No sé cómo vamos a salir de esta. De momento mi estado es de aletargamiento, pero soy consciente de que la vida ahora se ha detenido, que respiramos despacio, que la ciudad es una utopía situada al otro lado del cristal, algo parecido al decorado de un antiguo teatro que va envejeciendo sin nosotros, que cambia de color, crece y se hace hermosa sin que nuestras manos puedan tocarla. Una ciudad fantasma que acuna el silencio y donde los trinos de los pájaros pueden escucharse con mayor claridad. Una ciudad de ciencia ficción, una ciudad cementerio que nos deja contemplarla desde nuestros nichos confortables.

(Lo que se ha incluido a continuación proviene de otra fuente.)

(* ===== verification/GoDurationText.v ===== *)
(** * [time.Duration]'s text reads back

    [ParseDuration (duration_string d)] is [d], for every 64-bit duration: digits
    and fractions are read back as they are written, component by component. *)

From Stdlib Require Import DecimalString DecimalPos.
From S2P Require Import Prelude GoLib GoTime GoDuration Errors.

(** ** Whole numbers *)

(** A text that goes on with no digit. *)
Definition no_digit (s : string) : Prop :=
  match s with EmptyString => True | String a _ => digit_of a = None end.

Lemma leadingInt_stops s x : no_digit s -> leadingInt s x = Some (x, s).
Proof. destruct s as [|a s]; [done|]. cbn. by intros ->. Qed.

Lemma leadingInt_digit a d s x :
  digit_of a = Some d -> 0 <= x -> 0 <= d -> x * 10 + d <= max_uint63 ->
  leadingInt (String a s) x = leadingInt s (x * 10 + d).
Proof.
  intros Hd Hx H0 Hm. cbn. rewrite Hd.
  destruct (max_uint63 / 10 <? x) eqn:E1.
  { apply Z.ltb_lt in E1. unfold max_uint63 in *.
    pose proof (Z.div_le_lower_bound (2 ^ 63) 10 x ltac:(lia) ltac:(lia)). lia. }
  destruct (max_uint63 <? x * 10 + d) eqn:E2; [lia|done].
Qed.

Lemma of_uint_acc_ge u : forall p, Z.pos p <= Z.pos (Pos.of_uint_acc u p).
Proof.
  induction u as [|u IH|u IH|u IH|u IH|u IH|u IH|u IH|u IH|u IH|u IH]; intros p; cbn [Pos.of_uint_acc];
    [lia|..]; (etransitivity; [|apply IH]); lia.
Qed.

Lemma leadingInt_acc u t : no_digit t ->
  forall p, Z.pos (Pos.of_uint_acc u p) <= max_uint63 ->
  leadingInt (NilEmpty.string_of_uint u +:+ t) (Z.pos p) = Some (Z.pos (Pos.of_uint_acc u p), t).
Proof.
  intros Ht. induction u as [|u IH|u IH|u IH|u IH|u IH|u IH|u IH|u IH|u IH|u IH]; intros p Hm;
    [by apply leadingInt_stops|..]; cbn [NilEmpty.string_of_uint]; rewrite append_cons;
    cbn [Pos.of_uint_acc] in Hm |- *; (erewrite leadingInt_digit; [|vm_compute; reflexivity|lia|lia|]);
    first [ pose proof (of_uint_acc_ge u (10 * p)); lia
          | match type of Hm with Z.pos (Pos.of_uint_acc _ ?q) <= _ => pose proof (of_uint_acc_ge u q); lia end
          | match type of Hm with Z.pos (Pos.of_uint_acc _ ?q) <= _ =>
              match goal with |- leadingInt _ ?x = _ => replace x with (Z.pos q) by lia end end; by apply IH ].
Qed.

Lemma leadingInt_uint u t : no_digit t -> Z.of_uint u <= max_uint63 ->
  leadingInt (NilEmpty.string_of_uint u +:+ t) 0 = Some (Z.of_uint u, t).
Proof.
  intros Ht. induction u as [|u IH|u _|u _|u _|u _|u _|u _|u _|u _|u _]; intros Hm;
    [by apply leadingInt_stops|..]; cbn [NilEmpty.string_of_uint]; rewrite append_cons;
    (erewrite leadingInt_digit; [|vm_compute; reflexivity|lia|lia|unfold max_uint63; lia]).
  { by apply IH. }
  all: by apply (leadingInt_acc u t Ht _ Hm).
Qed.

(** [Itoa] of a natural number writes its digits. *)
Lemma Itoa_digits n : 0 <= n -> exists u, Z.of_uint u = n /\ Itoa n = NilZero.string_of_uint u /\ u <> Decimal.Nil.
Proof.
  intros Hn. unfold Itoa. destruct n as [|p|p]; [|..|lia].
  - by exists (Decimal.D0 Decimal.Nil).
  - exists (Pos.to_uint p). cbn [Z.to_int NilZero.string_of_int]. split; [|split; [done|]].
    + unfold Z.of_uint. by rewrite DecimalPos.Unsigned.of_to.
    + apply DecimalPos.Unsigned.to_uint_nonnil.
Qed.

Lemma string_of_uint_nonnil u : u <> Decimal.Nil -> NilZero.string_of_uint u = NilEmpty.string_of_uint u.
Proof. by destruct u. Qed.

Lemma leadingInt_Itoa n t : no_digit t -> 0 <= n <= max_uint63 ->
  leadingInt (Itoa n +:+ t) 0 = Some (n, t).
Proof.
  intros Ht [H0 Hm]. destruct (Itoa_digits n H0) as (u & <- & -> & Hu). rewrite string_of_uint_nonnil by done.
  by apply leadingInt_uint.
Qed.

(** It starts with a digit. *)
Lemma Itoa_head n : 0 <= n -> exists a d s, Itoa n = String a s /\ digit_of a = Some d.
Proof.
  intros Hn. destruct (Itoa_digits n Hn) as (u & _ & -> & Hu). rewrite string_of_uint_nonnil by done.
  destruct u; [done|..]; cbn; eexists _, _, _; split; reflexivity.
Qed.

(** ** Fractions *)

Lemma leadingFraction_digit a d s x scale :
  digit_of a = Some d -> 0 <= x <= 10 ^ 15 -> 0 <= d < 10 ->
  leadingFraction (String a s) x scale false = leadingFraction s (x * 10 + d) (scale * 10) false.
Proof.
  intros Hd Hx H0. cbn. rewrite Hd. unfold max_uint63.
  destruct ((2 ^ 63 - 1) / 10 <? x) eqn:E1.
  { apply Z.ltb_lt in E1. pose proof (Z.div_le_lower_bound (2 ^ 63 - 1) 10 x ltac:(lia) ltac:(lia)). lia. }
  cbn [orb]. destruct (2 ^ 63 <? x * 10 + d) eqn:E2; [lia|done].
Qed.

Lemma Itoa_digit d : 0 <= d < 10 -> exists a, Itoa d = String a EmptyString /\ digit_of a = Some d.
Proof.
  intros Hd. assert (H : d = 0 \/ d = 1 \/ d = 2 \/ d = 3 \/ d = 4 \/ d = 5 \/ d = 6 \/ d = 7 \/ d = 8 \/ d = 9) by lia.
  repeat (destruct H as [->|H]); [..|subst d]; eexists; split; vm_compute; reflexivity.
Qed.

Lemma mod_step v k : 0 <= k -> v mod 10 ^ (k + 1) = (v / 10) mod 10 ^ k * 10 + v mod 10.
Proof.
  intros Hk. rewrite Z.add_comm, Z.pow_add_r, Z.pow_1_r by lia.
  rewrite Z.rem_mul_r by (try lia; apply Z.pow_pos_nonneg; lia). lia.
Qed.

(** All the digits of a fraction, read onto [x]. *)
Lemma leadingFraction_digits k : forall v x scale t,
  0 <= x -> (x + 1) * 10 ^ Z.of_nat k <= 10 ^ 15 ->
  leadingFraction (fraction_digits k v true +:+ t) x scale false =
  leadingFraction t (x * 10 ^ Z.of_nat k + v mod 10 ^ Z.of_nat k) (scale * 10 ^ Z.of_nat k) false.
Proof.
  induction k as [|k IH]; intros v x scale t Hx Hb.
  { cbn [fraction_digits]. change (EmptyString +:+ t) with t. rewrite Z.pow_0_r, Z.mod_1_r. f_equal; lia. }
  cbn [fraction_digits orb]. rewrite Nat2Z.inj_succ, <- Z.add_1_r in Hb |- *.
  rewrite Z.pow_add_r, Z.pow_1_r in Hb by lia.
  pose proof (Z.pow_pos_nonneg 10 (Z.of_nat k) ltac:(lia) ltac:(lia)) as Hp.
  pose proof (Z.mod_pos_bound (v / 10) (10 ^ Z.of_nat k) Hp) as Hm.
  pose proof (Z.mod_pos_bound v 10 ltac:(lia)) as Hd.
  rewrite append_assoc, IH by nia. destruct (Itoa_digit (v mod 10) Hd) as (a & -> & Ha). rewrite append_cons.
  change (EmptyString +:+ t) with t. rewrite (leadingFraction_digit a _ t _ _ Ha) by nia.
  rewrite mod_step, Z.pow_add_r, Z.pow_1_r by lia. f_equal; nia.
Qed.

Y así vivimos, en el encierro, intentando pasar los días de la forma más natural posible, construyendo otros monstruos para que nos acompañen y sean capaces de matar a los monstruos verdaderos. Hacemos pan, galletitas, ayudamos al vecino, homenajeamos a la sanidad pública en los balcones, lloramos mientras contemplamos las cifras de muertos en los telediarios. Sin embargo, no hay que olvidar que también delatamos al prójimo cuando sale a sacar el perro o creemos que pasa demasiado tiempo fuera de su prisión. Señalamos a todo aquel que no acude a las ocho a aplaudir y que está fuera del grupo. Porque el grupo ahora es otro monstruo, más grande, más numeroso, formado por un engranaje infinito de monstruos que nos besan de noche en la sien.
Puede que después de esto seamos mejores personas, aunque yo tengo serias dudas. Porque tras las paredes de nuestro hogar sigue habiendo hombres que después de apalear a sus mujeres salen al balcón para aplaudir. Todos los engendros que habitan su alma puestos en pie para ovacionar con ahínco la violencia.
La palabra mañana ha sido borrada de un plumazo del diccionario. Solo nos queda un presente interminable donde las horas cabalgan sin prisa, suavemente, como si fuesen muchachas ebrias buscando una salida hacia la luz.
Es posible que en el mañana de hoy los monstruos dejen de escribirme y la literatura no sea más que un sueño al otro lado de esta realidad que se desnuda y deja al descubierto un paisaje de árboles grises que ya no se saben abrazar.